| Records for the task |
(* ===== verification/VirtioProofs.v ===== *)
(** * Running the disk driver

    Inside the section that [disk.vdisk_lock] protects: what each function of
    the driver does to the queue of requests of [VirtioRing], and whom it wakes
    up. *)

From stdpp Require Import functions.
From S2P Require Import Prelude Memory Riscv Csr Spinlock Kalloc Vm Block Cache Log Fs Kernel Proc ProcRun Virtio VirtioRing.

Section driver.
Context {S D : Type} `{!Mmio D}.
Abbreviation kern := (kernel S D).
Implicit Types s : kern.

(** ** Inside the lock *)

Definition insec s : Prop := calm s /\ proc_locks_free s.

(** The CPU and the locks are the same, and nobody has fallen asleep. *)
Record sec s s' : Prop := {
  sec_cpart : cpart s' = cpart s;
  sec_asleep ch p : asleep_on ch (k_procs s' p) = true -> asleep_on ch (k_procs s p) = true
}.

Lemma sec_refl s : sec s s.
Proof. done. Qed.
Lemma sec_trans s1 s2 s3 : sec s1 s2 -> sec s2 s3 -> sec s1 s3.
Proof. intros [H1 H2] [H3 H4]. split; [congruence|auto]. Qed.

Lemma sec_same s s' : cpart s' = cpart s -> k_procs s' = k_procs s -> sec s s'.
Proof. intros H1 H2. split; [done|]. by rewrite H2. Qed.

Lemma sec_insec s s' : sec s s' -> insec s -> insec s'.
Proof.
  intros [E _] [H1 H2]. assert (k_hart s' = k_hart s /\ k_cpu s' = k_cpu s /\ k_locks s' = k_locks s) as (E1 & E2 & E3)
    by (unfold cpart in E; split_and!; congruence).
  split; [unfold calm in *; by rewrite E1, E2|]. unfold proc_locks_free, lock_free in *. rewrite E2, E3. exact H2.
Qed.

Lemma sec_me s s' : sec s s' -> c_proc (k_cpu s') = c_proc (k_cpu s).
Proof. intros [E _]. unfold cpart in E. congruence. Qed.

(** Nobody but the caller is asleep on [ch]. *)
Definition nobody ch s : Prop :=
  forall p, (p < NPROC)%nat -> c_proc (k_cpu s) <> Some p -> asleep_on ch (k_procs s p) = false.

Lemma nobody_sec ch s s' : sec s s' -> nobody ch s -> nobody ch s'.
Proof.
  intros H Hn p Hp Hm. rewrite (sec_me _ _ H) in Hm. specialize (Hn p Hp Hm).
  destruct (asleep_on ch (k_procs s' p)) eqn:E; [|done]. apply (sec_asleep _ _ H) in E. congruence.
Qed.

Lemma wakeup_sec ch s :
  insec s -> exists s', wakeup ch s = Ok tt s' /\ sec s s' /\ k_disk s' = k_disk s /\ k_dev s' = k_dev s /\ nobody ch s'.
Proof.
  intros [Hc Hl]. eexists. split; [by apply wakeup_ok|]. split_and!; [|done|done|].
  - split; [done|]. intros ch' p. cbn. unfold woken. destruct (decide _); [|done]. intros H. by apply asleep_wake in H as [H _].
  - intros p Hp Hm. cbn in *. unfold woken. rewrite decide_True by done.
    destruct (asleep_on ch (wake ch (k_procs s p))) eqn:E; [|done]. by apply asleep_wake in E as [_ E].
Qed.

(** ** Descriptors *)

Definition alloc_result s (r : option nat) : kern :=
  match r with Some i => set_kdisk (vset_free i false (k_disk s)) s | None => s end.

Lemma alloc_scan l s :
  exists r, for_first l (fun i => let! v := get_disk in
      if v_free v i then upd_disk (vset_free i false) ;; ret (Some i) else ret None) s = Ok r (alloc_result s r) /\
    match r with Some i => i ∈ l /\ v_free (k_disk s) i = true | None => forall i, i ∈ l -> v_free (k_disk s) i = false end.
Proof.
  induction l as [|i l IH]; cbn [for_first].
  - exists None. split; [done|]. intros i Hi. by apply elem_of_nil in Hi.
  - unfold bind at 1 2, get_disk, gets. destruct (v_free (k_disk s) i) eqn:E.
    + exists (Some i). split; [done|]. split; [apply elem_of_cons; by left|done].
    + destruct IH as (r & H1 & H2). exists r. split; [exact H1|]. destruct r as [j|].
      * destruct H2 as [H2 H3]. split; [apply elem_of_cons; by right|done].
      * intros j [->|Hj]%elem_of_cons; [done|by apply H2].
Qed.

Lemma alloc_desc_ok s :
  exists r, alloc_desc s = Ok r (alloc_result s r) /\
    match r with Some i => (i < NUM)%nat /\ v_free (k_disk s) i = true
    | None => forall i, (i < NUM)%nat -> v_free (k_disk s) i = false end.
Proof.
  destruct (alloc_scan (seq 0 NUM) s) as (r & H1 & H2). exists r. split; [exact H1|]. destruct r as [i|].
  - rewrite elem_of_seq in H2. destruct H2. split; [lia|done].
  - intros i Hi. apply H2, elem_of_seq. lia.
Qed.

Lemma free_desc_ok i s :
  insec s -> (i < NUM)%nat -> v_free (k_disk s) i = false ->
  exists s', free_desc i s = Ok tt s' /\ sec s s' /\ k_disk s' = desc_freed i (k_disk s) /\ nobody ChDisk s'.
Proof.
  intros Hs Hi Hf. unfold free_desc. destruct (Nat.leb_spec NUM i) as [|_]; [lia|].
  unfold bind at 1, get_disk, gets. rewrite Hf. unfold bind, upd_disk, modify. cbn [k_disk set_kdisk].
  match goal with |- exists _, wakeup _ ?x = _ /\ _ => set (s1 := x) end.
  assert (sec s s1) as H1 by (by apply sec_same).
  destruct (wakeup_sec ChDisk s1) as (s' & E & H2 & H3 & _ & H4); [by eapply sec_insec|].
  exists s'. split; [exact E|]. split; [by eapply sec_trans|]. split; [by rewrite H3|done].
Qed.

(** Descriptors allocated for nothing are given back. *)
Lemma free_all_ok got s dv q :
  insec s -> vinv (k_disk s) dv q got ->
  exists s', for_in got free_desc s = Ok tt s' /\ sec s s' /\ vinv (k_disk s') dv q [] /\ (got <> [] -> nobody ChDisk s').
Proof.
  revert s. induction got as [|i got IH]; intros s Hs Hv; cbn [for_in].
  - exists s. split; [done|]. split; [apply sec_refl|]. done.
  - destruct (free_desc_ok i s Hs) as (s1 & E1 & S1 & D1 & N1).
    { pose proof (vi_bound _ _ _ _ Hv) as Hb. by apply Forall_cons in Hb as [Hb _]. }
    { pose proof (vi_bound _ _ _ _ Hv) as Hb. apply Forall_cons in Hb as [Hb _].
      destruct (v_free (k_disk s) i) eqn:E; [|done]. rewrite (vi_free _ _ _ _ Hv i Hb) in E. destruct E. apply elem_of_cons. by left. }
    rewrite (bind_Ok _ _ _ _ _ E1). destruct (IH s1) as (s' & E & S2 & V2 & N2).
    { by eapply sec_insec. } { rewrite D1. by apply vinv_free. }
    exists s'. split; [exact E|]. split; [by eapply sec_trans|]. split; [done|]. intros _. by eapply nobody_sec.
Qed.

Lemma none_free v dv q got :
  vinv v dv q got -> (forall i, (i < NUM)%nat -> v_free v i = false) -> (8 <= length got + 3 * length (requests q))%nat.
Proof.
  intros Hv Hf. rewrite <- length_chains, <- length_app. change 8%nat with NUM. rewrite <- (length_seq NUM 0).
  apply submseteq_length, NoDup_submseteq; [apply NoDup_seq|]. intros i Hi. rewrite elem_of_seq in Hi.
  destruct (decide (i ∈ got ++ chains (requests q))) as [|Hn]; [done|].
  rewrite <- (vi_free _ _ _ _ Hv i) in Hn by lia. rewrite Hf in Hn by lia. done.
Qed.

Lemma alloc3_loop_ok n got s dv q :
  insec s -> vinv (k_disk s) dv q got -> (n + length got = 3)%nat ->
  exists r s', alloc3_loop n got s = Ok r s' /\ sec s s' /\
    match r with
    | Some l => length l = 3%nat /\ vinv (k_disk s') dv q l
    | None => vinv (k_disk s') dv q [] /\ length (requests q) = 2%nat
    end.
Proof.
  revert got s. induction n as [|n IH]; intros got s Hs Hv Hn; cbn [alloc3_loop].
  - exists (Some got), s. split; [done|]. split; [apply sec_refl|]. split; [lia|done].
  - destruct (alloc_desc_ok s) as ([i|] & E & H); rewrite (bind_Ok _ _ _ _ _ E); cbn [alloc_result].
    + destruct H as [Hi Hf]. set (s1 := set_kdisk _ s). assert (sec s s1) as S1 by (by apply sec_same).
      destruct (IH (got ++ [i]) s1) as (r & s' & E' & S2 & H).
      { by eapply sec_insec. } { by apply vinv_alloc. } { rewrite length_app. cbn. lia. }
      exists r, s'. split; [exact E'|]. split; [by eapply sec_trans|]. exact H.
    + pose proof (none_free _ _ _ _ Hv H) as H8. pose proof (vinv_two _ _ _ _ Hv).
      destruct (free_all_ok got s dv q Hs Hv) as (s' & E' & S' & V' & _). rewrite (bind_Ok _ _ _ _ _ E').
      exists None, s'. split; [done|]. split; [done|]. split; [done|lia].
Qed.

(** ** Requests *)

Lemma submit_ok r s :
  exists s', submit (dr_head r) (dr_mid r) (dr_last r) (dr_buf r) (dr_blk r) (dr_write r) s = Ok tt s' /\
    sec s s' /\ k_disk s' = posted_mem r (k_disk s).
Proof. eexists. split; [reflexivity|]. split; [by apply sec_same|reflexivity]. Qed.

(** The caller: a process running outside of any critical section, with the
    locks the driver takes free. *)
Record disk_ready s (pr : nat) : Prop := {
  dk_calm : calm s;
  dk_noff : c_noff (k_cpu s) = 0;
  dk_me : c_proc (k_cpu s) = Some pr;
  dk_lock : lock_free s LkDisk;
  dk_procs p : (p < NPROC)%nat -> lock_free s (LkProc p);
  dk_bound : (pr < NPROC)%nat
}.

Lemma ready_insec s pr : disk_ready s pr -> insec (taken LkDisk s).
Proof.
  intros [Hc _ _ _ Hp _]. split; [by apply taken_calm|]. intros p Hb _. unfold lock_free, taken. cbn.
  rewrite fn_lookup_insert_ne by done. by apply Hp.
Qed.

(** Falling asleep inside the section. *)
Lemma sleep_sec ch s pr s1 :
  disk_ready s pr -> sec (taken LkDisk s) s1 ->
  exists s', sleep_enter ch LkDisk s1 = Ok (enabled (k_hart s)) s' /\ k_disk s' = k_disk s1 /\
    k_procs s' = slept pr ch (k_procs s1) /\ k_dev s' = k_dev s1.
Proof.
  intros [Hc Hn Hp Hl Hpl Hb] [E _]. eexists. split.
  { apply (sleep_enter_ok ch LkDisk pr s s1); try done. by apply Hpl. }
  done.
Qed.

(** What [virtio_disk_rw] does up to its first sleep: it posts the request and
    waits for it, or waits for descriptors. *)
Lemma rw_try_ok s pr dv q b blk w :
  disk_ready s pr -> vinv (k_disk s) dv q [] -> (forall i, v_info_b (k_disk s) i <> Some b) ->
  exists o s' s1 ch, rw_try b blk w (taken LkDisk s) = Ok o s' /\ sec (taken LkDisk s) s1 /\
    k_procs s' = slept pr ch (k_procs s1) /\ k_disk s' = k_disk s1 /\
    match o with
    | Some (h, done) =>
        done = false /\ ch = ChBuf b /\ exists r, dr_head r = h /\ dr_buf r = b /\ dr_blk r = blk /\ dr_write r = w /\
          vinv (k_disk s') dv (q_post r q) []
    | None => ch = ChDisk /\ vinv (k_disk s') dv q [] /\ length (requests q) = 2%nat
    end.
Proof.
  intros Hr Hv Hb. pose proof (ready_insec s pr Hr) as Hi. unfold rw_try.
  destruct (alloc3_loop_ok 3 [] (taken LkDisk s) dv q Hi Hv eq_refl) as ([l|] & s1 & E & S1 & H).
  - destruct H as [Hl Hv1]. destruct l as [|i0 [|i1 [|i2 [|]]]]; try done.
    set (r := mkdreq i0 i1 i2 b blk w). destruct (submit_ok r s1) as (s2 & E2 & S2 & D2).
    cbn [r dr_head dr_mid dr_last dr_buf dr_blk dr_write] in E2.
    assert (vinv (k_disk s2) dv (q_post r q) []) as Hv2.
    { rewrite D2. apply vinv_post; [exact Hv1|]. intros (x & Ex & Hx)%list_elem_of_fmap. apply (Hb (dr_head x)).
      pose proof (vi_form _ _ _ _ Hv) as Hf. rewrite Forall_forall in Hf. destruct (Hf x Hx) as [_ _ _ _ H]. cbn in Ex. by rewrite Ex, H. }
    assert (v_bdisk (k_disk s2) b = true) as Hbusy by (rewrite D2; cbn; by rewrite fn_lookup_insert).
    destruct (sleep_sec (ChBuf b) s pr s2 Hr) as (s' & E' & D' & P' & _); [by eapply sec_trans|].
    exists (Some (i0, false)), s', s2, (ChBuf b). split.
    { assert (rw_begin b blk w (taken LkDisk s) = Ok (Some i0) s2) as Eb
        by (unfold rw_begin, alloc3_desc; by rewrite (bind_Ok _ _ _ _ _ E), (bind_Ok _ _ _ _ _ E2)).
      assert (rw_end i0 b s2 = Ok false s') as Ee
        by (unfold rw_end; unfold bind at 1, get_disk, gets; rewrite Hbusy; by rewrite (bind_Ok _ _ _ _ _ E')).
      rewrite (bind_Ok _ _ _ _ _ Eb). by rewrite (bind_Ok _ _ _ _ _ Ee). }
    split; [by eapply sec_trans|]. split; [done|]. split; [done|]. split; [done|]. split; [done|]. exists r. rewrite D'. done.
  - destruct H as [Hv1 H2]. destruct (sleep_sec ChDisk s pr s1 Hr S1) as (s' & E' & D' & P' & _).
    exists None, s', s1, ChDisk. split; [|rewrite D'; done].
    assert (rw_begin b blk w (taken LkDisk s) = Ok None s') as Eb
      by (unfold rw_begin, alloc3_desc; by rewrite (bind_Ok _ _ _ _ _ E), (bind_Ok _ _ _ _ _ E')).
    by rewrite (bind_Ok _ _ _ _ _ Eb).
Qed.

(** ** The end of a request *)

Lemma free_chain_step fuel i got s dv q :
  insec s -> vinv (k_disk s) dv q (i :: got) ->
  exists s', free_desc i s = Ok tt s' /\ sec s s' /\ k_disk s' = desc_freed i (k_disk s) /\
    vinv (k_disk s') dv q got /\ nobody ChDisk s' /\
    free_chain_loop (Datatypes.S fuel) i s =
      (if has (d_flags (v_desc (k_disk s) i)) VRING_DESC_F_NEXT
       then free_chain_loop fuel (Z.to_nat (d_next (v_desc (k_disk s) i))) else ret tt) s'.
Proof.
  intros Hs Hv. pose proof (vi_bound _ _ _ _ Hv) as Hb. apply Forall_cons in Hb as [Hb _].
  destruct (free_desc_ok i s Hs Hb) as (s' & E & S' & D' & N').
  { destruct (v_free (k_disk s) i) eqn:E; [|done]. rewrite (vi_free _ _ _ _ Hv i Hb) in E. destruct E. apply elem_of_cons. by left. }
  exists s'. split_and!; [done|done|done|rewrite D'; by apply vinv_free|done|].
  cbn [free_chain_loop]. unfold bind at 1, get_disk, gets. by rewrite (bind_Ok _ _ _ _ _ E).
Qed.

(** The descriptors of [r], as they were filled in. *)
Definition chained (v : vdisk) (r : dreq) : Prop :=
  v_desc v (dr_head r) = mkdesc (DOps (dr_head r)) 16 VRING_DESC_F_NEXT (Z.of_nat (dr_mid r)) /\
  v_desc v (dr_mid r) = mkdesc (DData (dr_buf r)) BSIZE
    (Z.lor (if dr_write r then 0 else VRING_DESC_F_WRITE) VRING_DESC_F_NEXT) (Z.of_nat (dr_last r)) /\
  v_desc v (dr_last r) = mkdesc (DStatus (dr_head r)) 1 VRING_DESC_F_WRITE 0.

Lemma free_chain_ok r s dv q :
  insec s -> vinv (k_disk s) dv q (chain r) -> chained (k_disk s) r ->
  exists s', free_chain (dr_head r) s = Ok tt s' /\ sec s s' /\ vinv (k_disk s') dv q [] /\ nobody ChDisk s'.
Proof.
  intros Hs Hv (F1 & F2 & F3). unfold chain in Hv.
  pose proof (vi_nodup _ _ _ _ Hv) as Hn. cbn [app] in Hn. rewrite !NoDup_cons, !not_elem_of_cons in Hn.
  destruct Hn as ((N1 & N2 & _) & (N3 & _) & _).
  destruct (free_chain_step 7 (dr_head r) [dr_mid r; dr_last r] s dv q Hs Hv) as (s1 & _ & S1 & D1 & V1 & _ & E1). rewrite F1 in E1. cbn [d_flags d_next] in E1.
  rewrite Nat2Z.id in E1. change (has VRING_DESC_F_NEXT VRING_DESC_F_NEXT) with true in E1. cbv iota in E1.
  destruct (free_chain_step 6 (dr_mid r) [dr_last r] s1 dv q) as (s2 & _ & S2 & D2 & V2 & _ & E2); [by eapply sec_insec|exact V1|].
  rewrite D1 in E2. cbn [desc_freed vset_free vset_desc v_desc] in E2. rewrite !fn_lookup_insert_ne, F2 in E2 by congruence. cbn [d_flags d_next] in E2.
  rewrite Nat2Z.id in E2. replace (has (Z.lor _ _) _) with true in E2 by (by destruct (dr_write r)).
  destruct (free_chain_step 5 (dr_last r) [] s2 dv q) as (s3 & _ & S3 & D3 & V3 & N & E3); [eapply sec_insec; [exact S2|by eapply sec_insec]|exact V2|].
  rewrite D2, D1 in E3. cbn [desc_freed vset_free vset_desc v_desc] in E3. rewrite !fn_lookup_insert_ne, F3 in E3 by congruence.
  exists s3. split; [unfold free_chain; change NUM with 8%nat; by rewrite E1, E2, E3|]. split; [|done].
  eapply sec_trans; [exact S1|]. by eapply sec_trans.
Qed.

| Action item |
Above are the entries. Quote exactly the lines from the one bearing "(** The caller: a" through the one bearing "intros [Hc _".

| Output |
(** The caller: a process running outside of any critical section, with the
    locks the driver takes free. *)
Record disk_ready s (pr : nat) : Prop := {
  dk_calm : calm s;
  dk_noff : c_noff (k_cpu s) = 0;
  dk_me : c_proc (k_cpu s) = Some pr;
  dk_lock : lock_free s LkDisk;
  dk_procs p : (p < NPROC)%nat -> lock_free s (LkProc p);
  dk_bound : (pr < NPROC)%nat
}.

Lemma ready_insec s pr : disk_ready s pr -> insec (taken LkDisk s).
Proof.
  intros [Hc _ _ _ Hp _]. split; [by apply taken_calm|]. intros p Hb _. unfold lock_free, taken. cbn.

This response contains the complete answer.